Yes, and it's good advice on your part. It's a bad idea to walk right at uke, period. I was just reminding my students last night about that. They want to be aggressive and move forward, but they have to curb that and redirect it towards circling and moving laterally, toward what will be their initial point of contact with uke, in such a way as to minimize exposure of themselves and maximize potential to get a useful grip first.
Originally Posted by judoka_uk
With the prevelence of drop seoi artists in the lighter weight divisions, not following is imperative, and one handed gripping is a big no no as well.
I have only been a nikyu for a couple of months and as this competition was BJA and not Judo Scotland, I didn't collect any points towards my ikkyu. I plan to keep working at my weaknesses and intent to be a more well rounded player by the time I get my brown belt :)
Originally Posted by Dave R.
The voice from the side of the mat was not my actual coach, the guy you're referring to is one of our club's shodans who made the trip with me. Good guy and very Glaswegian.
Originally Posted by BKR
That's great! Keep up the hard work. This may sound a little corny but you have great fighting spirit! The things judoka_uk pointed out, and some things I pointed out as well, will iron itself out over time with diligent practice. Always try to grab the better and more experienced people in your club when you randori.
Originally Posted by herbo1
I thought I'd post an update about how my judo is going, partially as I like feedback and also to get the Y U NO POST MORE message off my screen.
When I last posted I was just about to compete in the BJA North West Area Championships at Kyu Grade. Well that went pretty well, I won the -81kg catagory as there were only two of us there, but the organisers allowed our 81s fight to be used as a pool fight for -90s as well, which I then went on to win also. 6 fights in total.

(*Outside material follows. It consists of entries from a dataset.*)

(* ===== verification/Decimal.v ===== *)
(** * Decimal text

    The standard library's integers as text: [to_string], [str::parse] with the checks
    of each width, and padding; and that what is printed is read back. *)

From stdpp Require Import pretty.
From S2P Require Import Prelude.

(** [to_string] of an integer type. *)
Definition to_string (z : Z) : string := pretty z.

Definition digit_val (c : Ascii.ascii) : option Z :=
  let n := Z.of_N (Ascii.N_of_ascii c) in
  if (48 <=? n) && (n <=? 57) then Some (n - 48) else None.

(** The digit loop of [from_str]: [checked_mul] and [checked_add] towards [hi], or,
    after a minus sign, [checked_sub] towards [lo]. *)
Fixpoint parse_digits (lo hi sign acc : Z) (l : list Ascii.ascii) : option Z :=
  match l with
  | [] => Some acc
  | c :: l =>
      d ← digit_val c;
      let acc := 10 * acc + sign * d in
      if (lo <=? acc) && (acc <=? hi) then parse_digits lo hi sign acc l else None
  end.

Definition plus_char : Ascii.ascii := Ascii.ascii_of_N 43.
Definition minus_char : Ascii.ascii := Ascii.ascii_of_N 45.

(** [s.parse()] at an integer type with bounds [lo] and [hi]. *)
Definition parse_int (lo hi : Z) (s : string) : option Z :=
  match String.list_ascii_of_string s with
  | [] => None
  | [c] => parse_digits lo hi 1 0 [c]
  | c :: l =>
      if decide (c = plus_char) then parse_digits lo hi 1 0 l
      else if decide (c = minus_char /\ lo < 0) then parse_digits lo hi (-1) 0 l
      else parse_digits lo hi 1 0 (c :: l)
  end.
Definition parse_u32 : string -> option Z := parse_int 0 U32_MAX.
Definition parse_u64 : string -> option Z := parse_int 0 U64_MAX.
Definition parse_i64 : string -> option Z := parse_int I64_MIN I64_MAX.
Definition parse_i32 : string -> option Z := parse_int (- 2 ^ 31) (2 ^ 31 - 1).

(** [{n:0width}]. *)
Definition pad (width : nat) (n : Z) : string :=
  let s := to_string n in
  String.string_of_list_ascii (replicate (width - String.length s) (Ascii.ascii_of_N 48)) +:+ s.

(** ** Lemmas *)

Lemma digit_val_pretty n : (n < 10)%N -> digit_val (pretty_N_char n) = Some (Z.of_N n).
Proof.
  intros Hn.
  assert (Forall (fun k => digit_val (pretty_N_char (N.of_nat k)) = Some (Z.of_nat k)) (seq 0 10)) as Hd
    by repeat constructor.
  rewrite Forall_forall in Hd. specialize (Hd (N.to_nat n)).
  rewrite N2Nat.id, N_nat_Z in Hd. apply Hd, elem_of_seq. lia.
Qed.

(** Parsing the digits of [x] before [s] is parsing [s] from [x]. *)
Lemma parse_digits_pretty lo hi x s :
  lo <= 0 -> Z.of_N x <= hi ->
  parse_digits lo hi 1 0 (String.list_ascii_of_string (pretty_N_go x s)) =
    parse_digits lo hi 1 (Z.of_N x) (String.list_ascii_of_string s).
Proof.
  intros Hlo. revert s. induction (N.lt_wf_0 x) as [x _ IH]; intros s Hx.
  destruct (decide (x = 0)%N) as [->|Hn]; [done|].
  rewrite pretty_N_go_step by lia.
  pose proof (N.div_mod x 10 ltac:(lia)) as Hdiv. pose proof (N.mod_lt x 10 ltac:(lia)) as Hmod.
  revert Hdiv Hmod IH. generalize (x `div` 10)%N as q, (x `mod` 10)%N as r. intros q r Hdiv Hmod IH.
  rewrite IH by lia. cbn [String.list_ascii_of_string parse_digits]. rewrite digit_val_pretty by lia. cbn [mbind option_bind].
  rewrite Z.mul_1_l. replace (10 * Z.of_N q + Z.of_N r) with (Z.of_N x) by lia.
  rewrite (proj2 (Z.leb_le _ _)), (proj2 (Z.leb_le _ _)) by lia. done.
Qed.

Lemma pretty_N_go_head x s :
  (0 < x)%N -> exists d l, (d < 10)%N /\ pretty_N_go x s = String (pretty_N_char d) l.
Proof.
  revert s. induction (N.lt_wf_0 x) as [x _ IH]; intros s Hx.
  rewrite pretty_N_go_step by done. pose proof (N.mod_lt x 10 ltac:(lia)) as Hmod.
  destruct (decide (x `div` 10 = 0)%N) as [->|Hn].
  - rewrite pretty_N_go_0. by eexists _, _.
  - apply IH; [by apply N.div_lt|]. by apply N.neq_0_lt_0.
Qed.

(** After a minus sign, the digits are read the other way. *)
Lemma parse_digits_opp lo hi acc l :
  parse_digits lo hi (-1) (- acc) l = Z.opp <$> parse_digits (- hi) (- lo) 1 acc l.
Proof.
  revert acc. induction l as [|c l IH]; intros acc; [done|]. cbn [parse_digits].
  destruct (digit_val c) as [d|]; [|done]. cbn [mbind option_bind].
  replace (10 * - acc + -1 * d) with (- (10 * acc + 1 * d)) by ring. rewrite IH.
  replace (lo <=? - (10 * acc + 1 * d)) with (10 * acc + 1 * d <=? - lo) by (apply eq_true_iff_eq; lia).
  replace (- (10 * acc + 1 * d) <=? hi) with (- hi <=? 10 * acc + 1 * d) by (apply eq_true_iff_eq; lia).
  rewrite andb_comm. by destruct (_ && _).
Qed.

(** The text of a positive number: at least one digit, and its value. *)
Lemma pretty_pos_digits lo hi p :
  lo <= 0 -> Z.pos p <= hi ->
  exists d l, (d < 10)%N /\ String.list_ascii_of_string (pretty p) = pretty_N_char d :: l /\
    parse_digits lo hi 1 0 (pretty_N_char d :: l) = Some (Z.pos p).
Proof.
  intros Hlo Hp. change (pretty p) with (pretty_N_go (N.pos p) "").
  destruct (pretty_N_go_head (N.pos p) "" ltac:(lia)) as (d & l & Hd & E).
  pose proof (parse_digits_pretty lo hi (N.pos p) "" Hlo ltac:(lia)) as Hd'. rewrite E in *.
  exists d, (String.list_ascii_of_string l). done.
Qed.

Lemma digit_not_sign d : (d < 10)%N -> pretty_N_char d <> plus_char /\ pretty_N_char d <> minus_char.
Proof. intros Hd. split; intros Ec%(f_equal digit_val); by rewrite digit_val_pretty in Ec. Qed.

(** What is printed is read back, if it fits. *)
Lemma parse_int_to_string lo hi z :
  lo <= 0 <= hi -> lo <= z <= hi -> parse_int lo hi (to_string z) = Some z.
Proof.
  intros Hw Hz. unfold to_string, parse_int.
  destruct z as [|p|p].
  - change ((if (lo <=? 0) && (0 <=? hi) then Some 0 else None) = Some 0).
    by rewrite !(proj2 (Z.leb_le _ _)) by lia.
  - cbn [pretty pretty_Z pretty_positive pretty_N].
    destruct (pretty_pos_digits lo hi p ltac:(lia) ltac:(lia)) as (d & l & Hd & E & Hp).
    change (pretty_N (N.pos p)) with (pretty p). rewrite E.
    pose proof (digit_not_sign d Hd) as [? ?]. destruct l; [done|].
    rewrite !decide_False; [done|tauto|done].
  - change (pretty (Z.neg p)) with (String minus_char (pretty p)).
    cbn [String.list_ascii_of_string].
    destruct (pretty_pos_digits (- hi) (- lo) p ltac:(lia) ltac:(lia)) as (d & l & Hd & E & Hp).
    rewrite E, decide_False, decide_True by (done || (split; [done|lia])).
    change 0 with (- 0) at 1. by rewrite parse_digits_opp, Hp.
Qed.

Lemma parse_u64_to_string z : is_u64 z -> parse_u64 (to_string z) = Some z.
Proof. by apply parse_int_to_string. Qed.

Lemma parse_u32_to_string z : is_u32 z -> parse_u32 (to_string z) = Some z.
Proof. by apply parse_int_to_string. Qed.

Lemma parse_i32_to_string z : - 2 ^ 31 <= z < 2 ^ 31 -> parse_i32 (to_string z) = Some z.
Proof. intros Hz. apply parse_int_to_string; lia. Qed.

(** Printed numbers are digits, after a minus sign if need be. *)
Definition number_char (c : Ascii.ascii) : bool :=
  match digit_val c with Some _ => true | None => bool_decide (c = minus_char) end.

Lemma pretty_N_go_digits x s :
  Forall (fun c => number_char c = true) (String.list_ascii_of_string s) ->
  Forall (fun c => number_char c = true) (String.list_ascii_of_string (pretty_N_go x s)).
Proof.
  revert s. induction (N.lt_wf_0 x) as [x _ IH]; intros s Hs.
  destruct (decide (x = 0)%N) as [->|Hn]; [done|]. rewrite pretty_N_go_step by lia.
  apply IH; [apply N.div_lt; lia|]. cbn [String.list_ascii_of_string]. constructor; [|done].
  unfold number_char. by rewrite digit_val_pretty by (apply N.mod_lt; lia).
Qed.

Lemma to_string_chars z :
  Forall (fun c => number_char c = true) (String.list_ascii_of_string (to_string z)).
Proof.
  unfold to_string. destruct z as [|p|p].
  - by repeat constructor.
  - exact (pretty_N_go_digits (N.pos p) "" (Forall_nil_2 _)).
  - change (pretty (Z.neg p)) with (String minus_char (pretty_N_go (N.pos p) "")).
    cbn [String.list_ascii_of_string]. constructor; [done|apply pretty_N_go_digits; constructor].
Qed.

Lemma to_string_nonempty z : to_string z <> EmptyString.
Proof.
  unfold to_string. destruct z as [|p|p]; [done| |done].
  change (pretty (Z.pos p)) with (pretty_N_go (N.pos p) "").
  destruct (pretty_N_go_head (N.pos p) "" ltac:(lia)) as (d & l & _ & ->). done.
Qed.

Since then I've added an extra day to my training routine, now also training at the Edinburgh University judo club, where I'm doing my Masters.
I feel my tokui waza (uchi mata), is becoming increasingly more reliable and I'm now focussing on getting my osoto gari up to scratch and using sasae tsurikomi ashi to link them together. Other throws I have success with are a drop knees seoi nage, rotating under my left sided lapel hand, and a harai makikomi to the same side (I only use the makikomi against heavier opponents as I don't learn anything by crushing lighter people with it).
Also this weekend past I competed in the Manchester University Senior Open at kyu grade and won the -90s catagory (I weighed in at 84) and then got to fight the +90s catagory due to its low numbers, where I got a silver. 6 fights total again.
Points I've still got to work on are;
- keeping my head up
- an over reliance on my left handed high collar grip.
- pinning the opponents pulling hand.
I've got some great coaches just now, but any tips regarding ways to correct my problems or technique choice or even just some lefty gripping strategy would be much appreciated.
I've included the video I got of my first fight at the weekend. I know there isn't much to comment on given the length but enjoy anyway (I'm in the blue belt).
Originally Posted by PointyShinyBurn
A Manchester kyu grade open? That must be new.
Congrats on winning, decent uchi mata as well.
I believe that it was a uni comp which was in its first year. Reasonably efficiently run despite there only being one mat area.